Page:The English Reports v1 1900.pdf/673
board, broke over them in a storm, or gradually and imperceptibly made its way to them through some original defect in the ship itself; nor could it be known with more certainty from the condition and appearance of the package, whether the wetting of the goods arose from negligence, in the master, by his improper stowage of them on board, than from either of the two other causes before mentioned. The visible effect and appearance which each of these three several causes, viz. insufficiency of the vessel, storms, or bad stowage, would produce upon the package of goods wetted on board, must necessarily be the same, and of course this criterion as applied to discover from which of these three supposed causes, as distinguished from the rest, the injury arose, must be wholly ineffectual. That the provision in the charter party, that the owners of the ship should not be responsible for any damage that might happen to the homeward-bound cargo from the ship's late dispatch, clearly implied, that without a special provision for the purpose, the owners would, under the other covenants of this charter party, have been liable for such damage.
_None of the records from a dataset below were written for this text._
(** X4 on a cart of two wallets priced 59.0. *)
Lemma checkout_succeeds_only_if_witness :
  let d := Sample.shop (Sample.wallet (VFloat (of_Z 59))) in
  let payload := Sample.cart [Sample.item Sample.wallet_id 2] in
  let out := {| CheckoutOut.order_id := "000000000000000000000007";
                CheckoutOut.status := "pending";
                CheckoutOut.amount := of_Z 118 |} in
  let s' :=
    Some (insert_one d "order"
            (Order.model_dump
               (pending_order (CheckoutIn.items payload) Sample.customer
                  (of_Z 118) zero (of_Z 118)))).2 in
  checkout Sample.float_of_str Sample.str_exn payload (Some d) = (Ok out, s')
  /\ exists d0 raw,
      Some d = Some d0 /\ reachable d0 = true
      /\ raw_subtotal Sample.float_of_str d0 (CheckoutIn.items payload)
         = Some raw
      /\ Forall (fun item => 1 <= CartItemIn.quantity item)
           (CheckoutIn.items payload)
      /\ Forall (fun item =>
                   is_Some (catalog_entry d0 (CartItemIn.product_id item)))
           (CheckoutIn.items payload)
      /\ fle zero (round2 raw) = true
      /\ fle zero (round2 (fadd raw (shipping_for raw))) = true.
Proof.
  intros d payload out s'.
  assert (Hok : checkout Sample.float_of_str Sample.str_exn payload (Some d)
                = (Ok out, s')) by (vm_compute; reflexivity).
  split; [exact Hok|].
  exact (checkout_succeeds_only_if Sample.float_of_str Sample.str_exn
           payload (Some d) out s' Hok).
Defined.

(** X5 on two carts for the same wallet that differ in finish, engraving
    text and customer. *)
Lemma checkout_amount_from_catalog_witness :
  let d := Sample.shop (Sample.wallet (VFloat (of_Z 59))) in
  let payload1 := Sample.cart [Sample.item Sample.wallet_id 1] in
  let payload2 :=
    {| CheckoutIn.items :=
         [ {| CartItemIn.product_id := Sample.wallet_id;
              CartItemIn.quantity := 1;
              CartItemIn.finish := Some "Silver";
              CartItemIn.engraving_text := Some "A.L.";
              CartItemIn.upload_id := None |} ];
       CheckoutIn.customer :=
         {| CustomerIn.name := "Charles Babbage";
            CustomerIn.email := "cb@example.org";
            CustomerIn.address_line1 := "1 Dorset Street";
            CustomerIn.address_line2 := Some "Marylebone";
            CustomerIn.city := "London";
            CustomerIn.state := "LND";
            CustomerIn.postal_code := "W1";
            CustomerIn.country := "GB" |} |} in
  let out1 := {| CheckoutOut.order_id := "000000000000000000000007";
                 CheckoutOut.status := "pending";
                 CheckoutOut.amount := of_Z 64 |} in
  let s1 :=
    Some (insert_one d "order"
            (Order.model_dump
               (pending_order (CheckoutIn.items payload1) Sample.customer
                  (of_Z 59) five (of_Z 64)))).2 in
  priced_fields <$> CheckoutIn.items payload1
  = priced_fields <$> CheckoutIn.items payload2
  /\ checkout Sample.float_of_str Sample.str_exn payload1 (Some d)
     = (Ok out1, s1)
  /\ exists out2 s2,
      checkout Sample.float_of_str Sample.str_exn payload2 (Some d)
      = (Ok out2, s2)
      /\ CheckoutOut.amount out2 = CheckoutOut.amount out1
      /\ CheckoutOut.order_id out2 = CheckoutOut.order_id out1.
Proof.
  intros d payload1 payload2 out1 s1.
  assert (Hfields : priced_fields <$> CheckoutIn.items payload1
                    = priced_fields <$> CheckoutIn.items payload2)
    by reflexivity.
  assert (Hok : checkout Sample.float_of_str Sample.str_exn payload1 (Some d)
                = (Ok out1, s1)) by (vm_compute; reflexivity).
  split_conj; [exact Hfields|exact Hok|].
  exact (checkout_amount_from_catalog Sample.float_of_str Sample.str_exn
           payload1 payload2 (Some d) out1 s1 Hfields Hok).
Defined.

(** X6 on a store that does not answer. *)
Lemma list_styles_reports_store_failure_witness :
  available (Some Sample.unreachable_shop) = false
  /\ list_styles Sample.str_exn Sample.str_other (Some Sample.unreachable_shop)
     = (Ok (JSONResponse 500 (Sample.str_exn StoreError)),
        Some Sample.unreachable_shop).
Proof.
  split; [reflexivity|].
  exact (proj2 (list_styles_reports_store_failure Sample.str_exn
                  Sample.str_other (Some Sample.unreachable_shop)) eq_refl).
Defined.

(** X7 on a catalog of one wallet. *)
Lemma list_styles_nonempty_catalog_witness :
  let d := Sample.shop (Sample.wallet (VFloat (of_Z 59))) in
  reachable d = true
  /\ collection d "walletstyle" <> []
  /\ list_styles Sample.str_exn Sample.str_other (Some d)
     = (Ok (Styles (project_id Sample.str_other
                      <$> (with_id <$> collection d "walletstyle"))),
        Some d).
Proof.
  intros d.
  assert (Hne : collection d "walletstyle" <> [])
    by (intros Hnil; vm_compute in Hnil; discriminate).
  split_conj; [reflexivity|exact Hne|].
  exact (proj1 (list_styles_nonempty_catalog Sample.str_exn Sample.str_other
                  d eq_refl Hne)).
Defined.

(** X8 on the empty store: the second listing repeats the seeded answer. *)
Lemma list_styles_idempotent_witness :
  let r := Ok (Styles (project_id Sample.str_other
                         <$> (with_id
                                <$> collection (seeded Sample.empty_shop)
                                      "walletstyle"))) in
  let s1 := Some (seeded Sample.empty_shop) in
  reachable Sample.empty_shop = true
  /\ list_styles Sample.str_exn Sample.str_other (Some Sample.empty_shop)
     = (r, s1)
  /\ list_styles Sample.str_exn Sample.str_other s1 = (r, s1).
Proof.
  intros r s1.
  assert (Hfirst : list_styles Sample.str_exn Sample.str_other
                     (Some Sample.empty_shop) = (r, s1))
    by (vm_compute; reflexivity).
  split_conj; [reflexivity|exact Hfirst|].
  exact (list_styles_idempotent Sample.str_exn Sample.str_other
           Sample.empty_shop r s1 eq_refl Hfirst).
Defined.

(** X9 on the title of a stored wallet. *)
Lemma project_id_keeps_fields_witness :
  let s := with_id (mk_ObjectId Sample.wallet_id,
                    Sample.wallet (VFloat (of_Z 59))) in
  "title" <> "_id" /\ "title" <> "id"
  /\ project_id Sample.str_other s !! "title" = s !! "title".
Proof.
  intros s.
  assert (Hraw : "title" <> "_id") by discriminate.
  assert (Hid : "title" <> "id") by discriminate.
  split_conj; [exact Hraw|exact Hid|].
  exact (proj1 (project_id_keeps_fields Sample.str_other s) "title" Hraw Hid).
Defined.

(** X10 on an upload that comes without a file name. *)
Lemma upload_art_refusals_witness :
  let file := {| UploadFile.filename := None;
                 UploadFile.content_type := Some "image/png";
                 UploadFile.read := Ok (list_byte_of_string "PNG!") |} in
  let s := Some Sample.empty_shop in
  let e := HTTPException 400
             (Sample.str_exn
                (ValidationError "Upload" [[LField "filename"]])) in
  upload_art Sample.str_exn file s = (Raise e, s)
  /\ s = s
  /\ exists e0,
      e = HTTPException 400 (Sample.str_exn e0)
      /\ (UploadFile.read file = Raise e0
          \/ (UploadFile.filename file = None
              /\ e0 = ValidationError "Upload" [[LField "filename"]])
          \/ (available s = false /\ e0 = StoreError)).
Proof.
  intros file s e.
  assert (Hraise : upload_art Sample.str_exn file s = (Raise e, s))
    by reflexivity.
  split; [exact Hraise|].
  exact (upload_art_refusals Sample.str_exn file s e s Hraise).
Defined.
But what damage is so likely to arise to a cargo from the late dispatch of the ship, as that which is immediately occasioned by storms and bad weather? Indeed it is difficult to shew, how the risk arising from original insufficiency in the ship, or the misconduct or negligence of the master, could be in any manner enhanced by the circumstance of late dispatch. The provision in question, therefore, could in fair reason only be applied to such risks as vary with the seasons of the year, and unquestionably none vary so much, if indeed any other vary at all, with the seasons of the year, as what are properly called sea risks, or dangers occasioned by stormy and tempestuous weather at sea.
[413] If it had been the intention of the parties, that the East India Company should stand their own insurers against all sea risks, and that the ship owners should be liable only in case of negligence, it had been already contended, that any express stipulations for that purpose would have been wholly unnecessary; supposing, however, the sense of these provisions to be equivocal, it was more reasonable to infer, that the parties making them intended to alter their relative situations by doing so, than to stand precisely in the same situation in which the law would have placed them, if no such provisions had been ever made. That no arguments could be drawn from the supposed periods of time when, or occasions upon which, the different provisions contained in this charter party were first introduced into it. As between these parties, every part of the instrument began to exist at one and the same precise point of time, and the whole instrument ought to receive such and no other construction than if it was now made for the first time; and as if no one part of this instrument had ever been in fact known to exist in any other instrument of the like sort, either without or prior to the rest of it, all the different clauses of the charter party respecting the same subject, though scattered through different parts of the instrument when drawn together, and collectively considered, form this one plain provision, "That the ship owners shall be answerable for such part of the homeward cargo as shall be found to be prejudiced, wet, or damnified, by any occasion or accident whatever happening on board the said ship, and not occasioned by its late dispatch;" and that no other sense could be put upon the whole, consistent with the particular meaning of each part separately taken.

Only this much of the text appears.